Just as God calls people to marriage, he also calls people to the single life. It’s odd to me that complementarian theology idolizes some misinterpreted words of Paul concerning marriage (Ephesians 5:22-33), yet it totally ignores his words praising singleness (1 Corinthians 7:7-8, 26-28).
The evangelical church acts as if God doesn’t call people (especially women) to the single life.
Could that be because complementarian theology simply doesn’t work for single women?
I believe that if women truly understood that their worth and value don’t come from submitting to men in relationships, complementarian theology would go up in flames.
It is not wrong to want to get married, but it is wrong to act like God is more impressed with married Christians than he is with singles.
2. Singleness brings unique opportunities.
Anna the prophetess was also there, a daughter of Phanuel from the tribe of Asher. She was by now a very old woman. She had been married seven years and a widow for eighty-four. She never left the Temple area, worshiping night and day with her fastings and prayers.

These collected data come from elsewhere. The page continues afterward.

(* ===== verification/RegistryLaws.v ===== *)
(** * RegistryLaws: what holds of the list of resources

    Theorems about [Registry]: any sequence of calls leaves a list of well-formed
    resources and loses no count of its memory, whatever the allocator answers;
    a resource that is created can be found, and deleting it gives back what
    it took; where the code departs from that.  The calls run without a presence
    resource and without observers, so that the application is not told. *)
From S2P Require Import Prelude Effects Heap CaCommon CaMessage StackTypes Payload PayloadSpec Endpoint Discovery ServerRequest Resources Observe Registry.

(** ** How far an operation reaches

    From [s] to [s'] nothing has changed but the list, the answers of the
    allocator and the number of blocks in use, which has grown by [n]. *)
Definition moves (s : stack) (l : list OCResource) (n : Z) (s' : stack) : Prop :=
  exists h, took (stack_heap s) n h /\ s' = set_stack_heap h (set_resources l s).

Section Moves.
Implicit Types s : stack.

Lemma moves_refl s : moves s (headResource s) 0 s.
Proof. exists (stack_heap s). split; [apply took_refl|]. by destruct s as [[] ? ? ? ? ? ?]. Qed.

Lemma moves_trans s l1 n1 s1 l2 n2 s2 n : moves s l1 n1 s1 -> moves s1 l2 n2 s2 -> n = n1 + n2 -> moves s l2 n s2.
Proof.
  intros (h1 & H1 & ->) (h2 & H2 & ->) ->. exists h2. split; [|done]. eapply took_trans; [exact H1|exact H2|done].
Qed.

Lemma moves_eq s l n s' n' : moves s l n s' -> n = n' -> moves s l n' s'.
Proof. by intros ? <-. Qed.

Lemma moves_resources s l : moves s l 0 (set_resources l s).
Proof. exists (stack_heap s). split; [apply took_refl|]. by destruct s as [[] ? ? ? ? ? ?]. Qed.

Lemma moves_head s l n s' : moves s l n s' -> headResource s' = l.
Proof. by intros (h & _ & ->). Qed.

Lemma moves_presence s l n s' : moves s l n s' -> presence_handle s' = presence_handle s.
Proof. by intros (h & _ & ->). Qed.

Lemma moves_live s l n s' : moves s l n s' -> live (stack_heap s') = live (stack_heap s) + n.
Proof. by intros (h & [H _] & ->). Qed.

Lemma moves_answers s l n s' : moves s l n s' -> hp_allocs (stack_heap s) = [] -> hp_allocs (stack_heap s') = [].
Proof. by intros (h & [_ H] & ->). Qed.

(** With an allocator that does not fail there is one such state. *)
Lemma moves_grow s l n s' : moves s l n s' -> hp_allocs (stack_heap s) = [] -> s' = grow n (set_resources l s).
Proof.
  intros ([al lv] & [Hl Ha] & ->) Hs. specialize (Ha Hs). cbn in Hl, Ha. subst al lv. unfold grow, add_live. cbn.
  by rewrite <- Hs.
Qed.

Lemma moves_heap s h n : took (stack_heap s) n h -> moves s (headResource s) n (with_heap h s).
Proof. intros Hh. exists h. split; [done|]. by destruct s as [[] ? ? ? ? ? ?]. Qed.

Lemma wp_get {A} (f : stack -> A) s (Q : A -> stack -> Prop) : Q (f s) s -> wp (gets f) s Q.
Proof. done. Qed.

Lemma wp_resource a r s (Q : OCResource -> stack -> Prop) : node_at a (headResource s) = Some r -> Q r s -> wp (resource_at a) s Q.
Proof. intros E. apply wp_run. by apply resource_at_run. Qed.

Lemma wp_change a f s (Q : unit -> stack -> Prop) : Q tt (set_resources (on_addr a f (headResource s)) s) -> wp (on_resource a f) s Q.
Proof. done. Qed.

Lemma wp_heap_frees m n s (Q : unit -> stack -> Prop) : frees m n ->
  (forall s', moves s (headResource s) (- n) s' -> Q tt s') -> wp (in_heap m) s Q.
Proof. intros Hm HQ. apply wp_in_heap, (wp_frees _ n); [done|]. intros h Hh. by apply HQ, moves_heap. Qed.
End Moves.

(** ** Names, types and interfaces *)

Definition name_blocks (l : list string) : Z := 2 * Z.of_nat (length l).

Lemma frees_name n : frees (free_name n) 2.
Proof. eapply frees_eq; [apply frees_bind; apply frees_ptr|done]. Qed.

Lemma frees_list {A} (free : A -> M heap unit) (g : A -> Z) l : Forall (fun x => frees (free x) (g x)) l ->
  frees (free_all free l) (total g l).
Proof. intros Hl. induction Hl as [|x l Hx Hl IH]; [apply frees_ret|]. by apply frees_bind. Qed.

Lemma frees_names l : frees (free_all free_name l) (name_blocks l).
Proof.
  eapply frees_eq; [apply (frees_list _ (fun _ => 2)), Forall_forall; intros; apply frees_name|].
  unfold name_blocks. induction l as [|x l IH]; [done|]. change (2 + total (fun _ => 2) l = 2 * Z.of_nat (S (length l))). lia.
Qed.

Lemma wp_new_name size n h (Q : option string -> heap -> Prop) : size <> 0 -> size <= SIZE_MAX ->
  (forall h', took h 2 h' -> Q (Some n) h') -> (hp_allocs h <> [] -> forall h', took h 0 h' -> Q None h') ->
  wp (new_name size n) h Q.
Proof.
  intros Hs Hm Ht Hf. unfold new_name. apply wp_bind. apply wp_asks; [apply asks_calloc; lia| |]; cbn [negb].
  - intros h1 H1. apply wp_bind, wp_strdup.
    + intros h2 H2. apply wp_ret, Ht. by eapply took_trans; [exact H1|exact H2|].
    + intros Hn h2 H2. apply wp_bind. eapply wp_frees; [apply frees_ptr|]. intros h3 H3. apply wp_ret, Hf.
      * intros E. by apply Hn, (took_nil _ _ _ H1).
      * eapply (took_trans h 1); [exact H1|eapply took_trans; [exact H2|exact H3|reflexivity]|done].
  - intros Hn h1 H1. by apply wp_ret, Hf.
Qed.

(** What binding makes of the lists. *)
Definition add_type (t : string) (l : list string) : list string := if decide (t ∈ l) then l else l ++ [t].

Definition add_interface (i : string) (l : list string) : list string :=
  match l with
  | [] => if decide (i = OC_RSRVD_INTERFACE_DEFAULT) then [i] else [OC_RSRVD_INTERFACE_DEFAULT; i]
  | first :: _ =>
      if decide (i = OC_RSRVD_INTERFACE_DEFAULT) then if decide (first = i) then l else i :: l
      else if decide (i ∈ l) then l else l ++ [i]
  end.

Definition added (f : list string -> list string) (l : list string) : Z := name_blocks (f l) - name_blocks l.

Section Bind.
Context `{RegistryEnv}.
Implicit Types s : stack.

Lemma on_addr_same a f (l : list OCResource) r : NoDup (addrs l) -> node_at a l = Some r -> f r = r -> on_addr a f l = l.
Proof. intros Hd E Hf. rewrite (on_addr_ext a f (fun x => x) l r Hd E Hf). apply on_addr_id. Qed.

Lemma set_types_same r : set_types (rsrcType r) r = r.
Proof. by destruct r. Qed.
Lemma set_interfaces_same r : set_interfaces (rsrcInterface r) r = r.
Proof. by destruct r. Qed.

Lemma set_interfaces_twice a l l' rs : on_addr a (set_interfaces l') (on_addr a (set_interfaces l) rs) = on_addr a (set_interfaces l') rs.
Proof. by rewrite on_addr_twice. Qed.

(** A type is bound, or the name or the memory will not do. *)
Lemma bind_type_wp a r t s (Q : OCStackResult -> stack -> Prop) : NoDup (addrs (headResource s)) ->
  node_at a (headResource s) = Some r ->
  (forall s', ValidateResourceTypeInterface (Some t) = true ->
    moves s (on_addr a (set_types (add_type t (rsrcType r))) (headResource s)) (added (add_type t) (rsrcType r)) s' ->
    Q OC_STACK_OK s') ->
  (forall res s', res <> OC_STACK_OK ->
    (ValidateResourceTypeInterface (Some t) = true -> hp_allocs (stack_heap s) <> []) ->
    moves s (headResource s) 0 s' -> Q res s') ->
  wp (BindResourceTypeToResource a (Some t)) s Q.
Proof.
  intros Hd Ea Hok Hno. unfold BindResourceTypeToResource. destruct (ValidateResourceTypeInterface (Some t)) eqn:Ev; cbn [negb].
  2: { apply wp_ret, Hno; [done|done|apply moves_refl]. }
  apply wp_bind, wp_in_heap, wp_new_name; [done|done| |].
  2: { intros Hn h Hh. apply wp_ret, Hno; [done|done|by apply moves_heap]. }
  intros h Hh. pose proof (moves_heap s h 2 Hh) as Hm. set (s1 := with_heap h s) in *. cbn beta iota.
  assert (headResource s1 = headResource s) as Es by done.
  apply wp_bind. unfold insertResourceType. apply wp_bind, (wp_resource a r); [by rewrite Es|].
  unfold added, add_type in *. case_decide.
  - eapply wp_heap_frees; [apply frees_name|]. intros s2 H2. apply wp_ret, Hok; [done|].
    rewrite (on_addr_same a _ _ r Hd Ea (set_types_same r)). eapply moves_trans; [exact Hm| |].
    + rewrite Es in H2. exact H2.
    + lia.
  - apply wp_change, wp_ret, Hok; [done|]. eapply moves_trans; [exact Hm| |].
    + rewrite Es. apply moves_resources.
    + unfold name_blocks. rewrite length_app. cbn. lia.
Qed.

Lemma wp_named n a i s (Q : OCStackResult -> stack -> Prop) :
  (forall s', moves s (headResource s) 2 s' ->
    wp (insertResourceInterface (bind_interface n) a i) s' (fun _ => Q OC_STACK_OK)) ->
  (forall res s', res <> OC_STACK_OK ->
    (ValidateResourceTypeInterface (Some i) = true -> hp_allocs (stack_heap s) <> []) ->
    moves s (headResource s) 0 s' -> Q res s') ->
  wp (bind_interface (S n) a (Some i)) s
    (fun res s' => (res = OC_STACK_OK -> ValidateResourceTypeInterface (Some i) = true) /\ Q res s').
Proof.
  intros Hok Hno. cbn [bind_interface]. destruct (ValidateResourceTypeInterface (Some i)) eqn:Ev; cbn [negb].
  2: { apply wp_ret. split; [done|]. apply Hno; [done|done|apply moves_refl]. }
  apply wp_bind, wp_in_heap, wp_new_name; [done|done| |].
  - intros h Hh. apply wp_bind. eapply wp_mono; [exact (Hok _ (moves_heap s h 2 Hh))|]. intros [] s' HQ. by apply wp_ret.
  - intros Hn h Hh. apply wp_ret. split; [done|]. apply Hno; [done|done|by apply moves_heap].
Qed.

At the very time Simeon was praying, she showed up, broke into an anthem of praise to God, and talked about the child to all who were waiting expectantly for the freeing of Jerusalem (Luke 2:36-38)
Anna probably married young, as did most women did in biblical times. She was probably in her early teenage years, which would make her twenty-five or younger when she became a widow. It was also common for young widows to remarry, because a woman’s place in society was that of a wife, mother, and homemaker. But Anna didn’t seem to care about that.
Instead of remarrying and conforming to cultural expectations, Anna chose to spend her life in the temple waiting on the Messiah. What a beautiful picture of a woman, seen as weak and incapable by society, clinging bravely to God regardless of men’s expectations.
In her singleness, Anna found her calling to be a prophetess! I don’t believe that she could have fully devoted herself to God in such a way if she had remarried.
I think many complementarian leaders today would have condemned her for stepping out of her “God-ordained” gender role and walking down a path she was “unfit” for. I imagine they would tell her she was disrespecting God and men by pursuing a position of authority on her own.
This still happens today. God calls many women to singleness and pastoral roles, but they are often disrespected by those who find their passion and influence intimidating.
If a Christian man follows the call of singleness, he is seen as a holy man doing the work of the Lord. If a Christian woman follows the same calling, she is judged for rebelling against the will and order established by God. This is a horrific double standard.
3. Singleness is a gift.
Whether it be for a season or for life, singleness is a gift! It is not a disease or a malfunction, but a heavenly calling.
The evangelical church should be celebrating those given this gift, not shaming them. Unfortunately, that celebration can’t happen under a faulty system of male headship.
For the evangelical church to embrace singleness, it must first embrace the freedom to live without male headship. For it to do that, Christians must accept that Jesus Christ doesn’t choose leaders based on gender. And for female leaders to be empowered, male leaders must step down from their exaggerated pulpits and join hands with their courageous sisters.